Feminism — and who benefits from it — is very much a contemporary issue, accompanied by questions about the definition of womanhood itself.

“In its most basic meaning, feminism is the protection and promotion of women — and we’re always going to need some form of that, right? Because male domination and oppression is an ongoing reality,” said Pauline Sister Helena Burns in her workshop at the 2016 Theology of the Body Congress in Ontario, California, in September.

“[But] what you believe it means to be a woman, and what you believe it means to protect and promote women, is where feminism breaks out into different varieties.”

 

From Neutral to Radical

In a recent interview with the Register, Sister Helena pointed out that feminism — the protection and promotion of women — is a neutral concept that no one would argue against. But “radical feminism” says something different.

“It says men and women have no significant differences other than a few reproductive body parts, that men and women are basically not only equal, but identical, and should act and be treated identically,” she said.

“And guess which sex gets obliterated in this process? The female sex. We all become men.”

What is the message there? It’s not good enough to be a woman.

“Wasn’t that the same message of male domination? ‘You’re inferior?’” asked Sister Helena. “Women have internalized this even more and don’t recognize it.”

Radical feminism is where gender ideology got its start, she added. “If we’re all the same, we can do things to our bodies to make them similar. I’m not denying that there’s gender dysphoria, body dysmorphia, same-sex attraction — all of that is real.

“But to deny what science has taught us about the differences between men and women is unscientific. You cannot believe in radical feminism and science at the same time. You’ve got to pick one.”

 

A Human Being, Not a Human Doing

“We’ve proven that women and men can do just about all of the same things, and sometimes women even do things better than men do,” said Pia de Solenni, a moral theologian and professor and academic dean at the Augustine Institute in Orange County, California. She is also the newly named theological consultant for the office of the bishop of the Diocese of Orange. “We’ve now seen that women are more than competent and that men can change diapers.

“It’s not about doing anymore. This conversation really is shifting from doing, to being.”

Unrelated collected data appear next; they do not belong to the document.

(* ===== verification/ThreadQueue.v ===== *)
(** * The message queue of the vibrator daemon (src/immvibe/threadqueue.c)

    A singly linked list of messages with pointers to its first and last node, and a pool
    of unused nodes.  The nodes live on an explicit heap: an operation is [None] where the C
    code would use [NULL] or a freed node.  Every operation runs with the mutex held from
    its first to its last access, but for the wait of [thread_queue_get]; threads that add,
    wait, wake up, time out and take messages are the transition system [step].

    The abstract specification is a FIFO queue of messages: [tq_rep] relates it to the heap,
    and it also says that the queue owns exactly the nodes of its two lists. *)
From S2P Require Import Prelude.

(** * Data and operations *)

Definition MSGPOOL_SIZE : Z := 256.
Definition ENOMEM : Z := 12.
Definition ETIMEDOUT : Z := 110.

Record threadmsg := ThreadMsg { data : Z; msgtype : Z; qlength : Z }.

(** Only the fields [data] and [msgtype] of the embedded message are used in a node. *)
Record msglist := MsgList { n_data : Z; n_msgtype : Z; n_next : Z }.

(** The queue, the nodes, the next address [malloc] returns, and the data pointers given to
    [free]. *)
Record Tq := mkTq {
  q_length : Z;
  q_first : Z;
  q_last : Z;
  q_msgpool : Z;
  q_msgpool_length : Z;
  q_nodes : gmap Z msglist;
  q_brk : Z;
  q_freed : list Z
}.

Definition set_nodes (n : gmap Z msglist) (s : Tq) : Tq :=
  mkTq (q_length s) (q_first s) (q_last s) (q_msgpool s) (q_msgpool_length s) n (q_brk s) (q_freed s).

Definition set_pool (p len : Z) (s : Tq) : Tq :=
  mkTq (q_length s) (q_first s) (q_last s) p len (q_nodes s) (q_brk s) (q_freed s).

Definition set_list (len first last : Z) (s : Tq) : Tq :=
  mkTq len first last (q_msgpool s) (q_msgpool_length s) (q_nodes s) (q_brk s) (q_freed s).

Definition malloc_node (s : Tq) : Z * Tq :=
  (q_brk s,
   mkTq (q_length s) (q_first s) (q_last s) (q_msgpool s) (q_msgpool_length s)
     (<[q_brk s := MsgList 0 0 0]> (q_nodes s)) (q_brk s + 1) (q_freed s)).

(** [free] of a node, and of the data of a message. *)
Definition free_node (a : Z) (s : Tq) : option Tq :=
  _ ← q_nodes s !! a; Some (set_nodes (delete a (q_nodes s)) s).

Definition free_data (p : Z) (s : Tq) : Tq :=
  mkTq (q_length s) (q_first s) (q_last s) (q_msgpool s) (q_msgpool_length s) (q_nodes s) (q_brk s)
    (q_freed s ++ if p =? 0 then [] else [p]).
(* ===== verification/Vibrator.v ===== *)
(** * The vibrator daemon and its clients (src/immvibe)

    connector.c sends requests over a socket ([immvibe_conn_vibrate],
    [immvibe_conn_stop]); daemon.c reads them ([process_client], [process_buf]), puts them in
    the message queue (file [ThreadQueue]) and plays them in the worker thread
    ([worker_msg]) through the driver interface of client.c; api.c keeps the strength of the
    vibration in a property, with a file of older versions that is migrated.

    What the socket, the driver and the property service do is a parameter: how much of a
    buffer [send] takes, what [read] delivers, what the ioctls return.
    [requests_played] is the way of a request from the client to the motor,
    [force_survives_migration] the way of the preference. *)
From S2P Require Import Prelude CString ThreadQueue.

(** * The connector *)

(** What [send] does next: take [n] bytes, or fail with an error number.  When nothing is
    said it takes everything. *)
Inductive send_event := SendSome (n : Z) | SendError (errno : Z).

(** The result and the bytes that went into the socket.  The pointer [buf] is not
    advanced. *)
Fixpoint send_loop (evs : list send_event) (buf : list Z) (remaining : Z) : Z * list Z :=
  match evs with
  | [] => (0, ztake remaining buf)
  | e :: evs =>
      if remaining =? 0 then (0, [])
      else match e with
      | SendError errno => (- errno, [])
      | SendSome n =>
          let ret := Z.max 0 (Z.min n remaining) in
          let '(r, out) := send_loop evs buf (remaining - ret) in
          (r, ztake ret buf ++ out)
      end
  end.
Definition BRIGHTNESS_MAP : list Z :=
  [
   416; 422; 428; 435; 441; 448; 454; 460; 467; 473; 480; 486; 492; 499; 505; 512;
   518; 524; 531; 537; 544; 550; 556; 563; 569; 576; 582; 588; 595; 601; 608; 614;
   620; 627; 633; 640; 646; 652; 659; 665; 672; 678; 684; 691; 697; 704; 710; 716;
   723; 729; 736; 742; 748; 755; 761; 768; 774; 780; 787; 793; 800; 806; 812; 819;
   825; 832; 838; 844; 851; 857; 864; 870; 876; 883; 889; 896; 902; 908; 915; 921;
   928; 934; 940; 947; 953; 960; 966; 972; 979; 985; 992; 998; 1004; 1011; 1017; 1024;
   1030; 1036; 1043; 1049; 1056; 1062; 1068; 1075; 1081; 1088; 1094; 1100; 1107; 1113; 1120; 1126;
   1132; 1139; 1145; 1152; 1158; 1164; 1171; 1177; 1184; 1190; 1196; 1203; 1209; 1216; 1222; 1228;
   1235; 1241; 1248; 1254; 1260; 1267; 1273; 1280; 1286; 1292; 1299; 1305; 1312; 1318; 1324; 1331;
   1337; 1344; 1350; 1356; 1363; 1369; 1376; 1382; 1388; 1395; 1401; 1408; 1414; 1420; 1427; 1433;
   1440; 1446; 1452; 1459; 1465; 1472; 1478; 1484; 1491; 1497; 1504; 1510; 1516; 1523; 1529; 1536;
   1542; 1548; 1555; 1561; 1568; 1574; 1580; 1587; 1593; 1600; 1606; 1612; 1619; 1625; 1632; 1638;
   1644; 1651; 1657; 1664; 1670; 1676; 1683; 1689; 1696; 1702; 1708; 1715; 1721; 1728; 1734; 1740;
   1747; 1753; 1760; 1766; 1772; 1779; 1785; 1792; 1798; 1804; 1811; 1817; 1824; 1830; 1836; 1843;
   1849; 1856; 1862; 1868; 1875; 1881; 1888; 1894; 1900; 1907; 1913; 1920; 1926; 1932; 1939; 1945;
   1952; 1958; 1964; 1971; 1977; 1984; 1990; 1996; 2003; 2009; 2016; 2022; 2028; 2035; 2041; 2047
  ].

(** * Access to the files *)

Definition set_files (f : gmap string (list Z)) (io : list Z) (s : Lights) : Lights :=
  mkLights (g_haveTrackballLight s) (g_notification s) (g_battery s) (g_backlight s) (g_trackball s)
    (g_buttons s) (g_attention s) (preStatus s) f io (l_access s) (l_delays s).

(** Opening and writing a file. *)
Definition write_text (path : string) (text : list Z) (s : Lights) : Z * Lights :=
  match l_io s with
  | [] => (0, set_files (<[path := text]> (l_files s)) [] s)
  | r :: io => (r, set_files (if r =? 0 then <[path := text]> (l_files s) else l_files s) io s)
  end.

Definition write_int (path : string) (value : Z) (s : Lights) : Z * Lights :=
  write_text path (dec value ++ [10]) s.

Definition write_str (path : string) (str : string) (s : Lights) : Z * Lights :=
  write_text path (bytes_of str) s.

(** The results of [nanosleep]: done, interrupted with a remaining time, or an error. *)
Inductive sleep_event := SleepIntr (rem : Z) | SleepError (errno : Z).

(** The time slept for, and the result. *)
Fixpoint sleep_loop (req : Z) (evs : list sleep_event) : Z * Z :=
  match evs with
  | [] => (req, 0)
  | SleepError errno :: _ => (0, errno)
  | SleepIntr rem :: evs => let '(t, r) := sleep_loop rem evs in (req - rem + t, r)
  end.

Definition led_wait_delay (ms : Z) (evs : list sleep_event) : Z * Z := sleep_loop (ms * 1000000) evs.

(** * The LED *)

Definition is_lit (state : light_state_t) : Z := Z.land (color state) 0x00ffffff.

(** The loop that waits for the files of the timer, at most ten times. *)
Fixpoint wait_nodes (n : nat) (s : Lights) : Lights :=
  match n with
  | O => s
  | S n =>
      match l_access s with
      | false :: acc =>
          wait_nodes n
            (mkLights (g_haveTrackballLight s) (g_notification s) (g_battery s) (g_backlight s)
               (g_trackball s) (g_buttons s) (g_attention s) (preStatus s) (l_files s) (l_io s) acc
               (l_delays s + 1))
      | true :: acc =>
          mkLights (g_haveTrackballLight s) (g_notification s) (g_battery s) (g_backlight s)
            (g_trackball s) (g_buttons s) (g_attention s) (preStatus s) (l_files s) (l_io s) acc
            (l_delays s)
      | [] => s
      end
  end.

Definition set_status (p : Z) (s : Lights) : Lights :=
  mkLights (g_haveTrackballLight s) (g_notification s) (g_battery s) (g_backlight s) (g_trackball s)
    (g_buttons s) (g_attention s) p (l_files s) (l_io s) (l_access s) (l_delays s).

(** 0: off, 1: blink, 2: no blink. *)
Definition led_status (level onMS offMS : Z) : Z :=
  if level =? 0 then 0
  else if negb (onMS =? 0) && negb (offMS =? 0) then 1
  else 2.

Definition blink_mx_led (level onMS offMS : Z) (s : Lights) : Z * Lights :=
  let nowStatus := led_status level onMS offMS in
  if preStatus s =? nowStatus then (-1, s)
  else
    let s :=
      if nowStatus =? 0 then
        let s := (write_str MX_TRIGGER_FILE "none" s).2 in
        (write_int MX_LED_FILE 0 s).2
      else if nowStatus =? 1 then
        let s := (write_str MX_TRIGGER_FILE "timer" s).2 in
        let s := wait_nodes 10 s in
        let s := (write_int MX_DELAY_OFF_FILE offMS s).2 in
        (write_int MX_DELAY_ON_FILE onMS s).2
      else
        let s := (write_str MX_TRIGGER_FILE "none" s).2 in
        (write_int MX_LED_FILE 255 s).2 in
    (0, set_status nowStatus s).

Definition handle_trackball_light_locked (s : Lights) : Z * Lights :=
  let mode := g_attention s in
  let mode := if (mode =? 7) && negb (g_backlight s =? 0) then 0 else mode in
  if g_trackball s =? mode then (0, s) else write_int TRACKBALL_FILE mode s.

Definition set_speaker_light_locked (state : light_state_t) (s : Lights) : Lights :=
  let '(onMS, offMS) :=
    if flashMode state =? LIGHT_FLASH_TIMED then (flashOnMS state, flashOffMS state) else (0, 0) in
  let colorRGB := color state in
  let alpha := Z.land (Z.shiftr colorRGB 24) 0xFF in
  let '(red, green, blue) :=
    if negb (alpha =? 0) then
      (Z.land (Z.shiftr colorRGB 16) 0xFF, Z.land (Z.shiftr colorRGB 8) 0xFF, Z.land colorRGB 0xFF)
    else (0, 0, 0) in
  if negb (red =? 0) || negb (green =? 0) || negb (blue =? 0) then (blink_mx_led 255 onMS offMS s).2
  else (blink_mx_led 0 0 0 s).2.

Definition handle_speaker_battery_locked (s : Lights) : Lights :=
  if negb (is_lit (g_battery s) =? 0) then set_speaker_light_locked (g_battery s) s
  else
    let s := set_speaker_light_locked (g_battery s) s in
    set_speaker_light_locked (g_notification s) s.

(** * The setters *)

Definition rgb_to_brightness (state : light_state_t) : Z :=
  let color := Z.land (color state) 0x00ffffff in
  Z.shiftr (77 * Z.land (Z.shiftr color 16) 0x00ff + 150 * Z.land (Z.shiftr color 8) 0x00ff
            + 29 * Z.land color 0x00ff) 8.

Definition to_mx4_brightness (brightness : Z) : Z :=
  if brightness <=? 0 then 0
  else if 256 <=? brightness then 2047
  else byte_at BRIGHTNESS_MAP brightness.

Definition set_vars (notification battery : light_state_t) (backlight buttons attention : Z) (s : Lights)
  : Lights :=
  mkLights (g_haveTrackballLight s) notification battery backlight (g_trackball s) buttons attention
    (preStatus s) (l_files s) (l_io s) (l_access s) (l_delays s).

Definition do_set_light_buttons (on : Z) (s : Lights) : Z * Lights :=
  let s := set_vars (g_notification s) (g_battery s) (g_backlight s) on (g_attention s) s in
  let s := (write_str MX_TRIGGER_FILE "none" s).2 in
  write_int BUTTON_FILE (if negb (on =? 0) then g_backlight s else 0) s.

Definition set_light_backlight (state : light_state_t) (s : Lights) : Z * Lights :=
  let brightness := rgb_to_brightness state in
  let s := set_vars (g_notification s) (g_battery s) brightness (g_buttons s) (g_attention s) s in
  let '(err, s) := write_int LCD_FILE (to_mx4_brightness brightness) s in
  let s := if g_haveTrackballLight s then (handle_trackball_light_locked s).2 else s in
  let s := if negb (g_buttons s =? 0) then (do_set_light_buttons 1 s).2 else s in
  (err, s).

Definition set_light_keyboard (state : light_state_t) (s : Lights) : Z * Lights :=
  write_int KEYBOARD_FILE (if negb (is_lit state =? 0) then 255 else 0) s.

Definition set_light_buttons (state : light_state_t) (s : Lights) : Z * Lights :=
  do_set_light_buttons (is_lit state) s.

Definition set_light_battery (state : light_state_t) (s : Lights) : Z * Lights :=
  let s := set_vars (g_notification s) state (g_backlight s) (g_buttons s) (g_attention s) s in
  let s := if g_haveTrackballLight s then set_speaker_light_locked state s else s in
  (0, handle_speaker_battery_locked s).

And perhaps that, she added, is why there now appears to be so much confusion about womanhood, feminism and identity. It is not as simple to label a person as it is to label a person’s actions.

“The beauty of it is there isn’t a mold we’re all supposed to fit into,” said de Solenni. “That is the answer to all these contemporary struggles. I have friends that have 14 kids and home school; I don’t consider myself any less feminine because I have no children and I work.”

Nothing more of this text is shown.